> Excerpted data
(** 'バッチ解析に失敗しました' (line 247) *)
Definition msg_batch_failed : jsstring :=
  [ 12496; 12483; 12481; 35299; 26512; 12395; 22833; 25943; 12375; 12414;
    12375; 12383 ]%N.

(** '不明' (line 132) *)
Definition unknown_count : jsstring :=
  [ 19981; 26126 ]%N.

(** ** Exceptions, events and the handler monad *)

(** A thrown error, as far as the handlers look at it: [error.message]. *)
Record Exn : Type := { message : jsstring }.

Inductive Result (A : Type) : Type :=
| Ok (a : A)
| Throw (e : Exn).

Arguments Ok {A} a.
Arguments Throw {A} e.

Definition is_ok {A : Type} (r : Result A) : bool :=
  match r with Ok _ => true | Throw _ => false end.

(** The handle [puppeteer.launch] resolves to. *)
Definition Browser := nat.

(** The lines written with [console.log] and [console.error], by source line,
    with the values substituted into them. *)
Inductive LogLine : Type :=
| LogSingleStart (url : JsValue)
| LogTextDone (characters : nat)
| LogNarrationDone (characters : nat)
| LogSingleError (msg : jsstring)
| LogBatchStart (url estimate : JsValue)
| LogDetected (count : nat)
| LogSlideDone (ordinal total characters : nat)
| LogSlideFailed (ordinal : nat) (msg : jsstring)
| LogBatchDone (count : nat)
| LogBatchError (msg : jsstring).

(** What a handler does to the outside world, in order. *)
Inductive Event : Type :=
| EvLog (line : LogLine)
| EvLaunch (opened : option Browser)
| EvNewPage (ok : bool)
| EvGoto (url : JsValue) (ok : bool)
| EvDelay (ms : nat)
| EvEvaluate (ok : bool)
| EvClose (b : Browser) (ok : bool)
| EvGenerate (call : nat) (prompt : jsstring) (ok : bool).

> Your task
Copy out every line of the records that the string "jsstring" appears in.

> Result
Definition msg_batch_failed : jsstring :=
Definition unknown_count : jsstring :=
Record Exn : Type := { message : jsstring }.
| LogSingleError (msg : jsstring)
| LogSlideFailed (ordinal : nat) (msg : jsstring)
| LogBatchError (msg : jsstring).
| EvGenerate (call : nat) (prompt : jsstring) (ok : bool).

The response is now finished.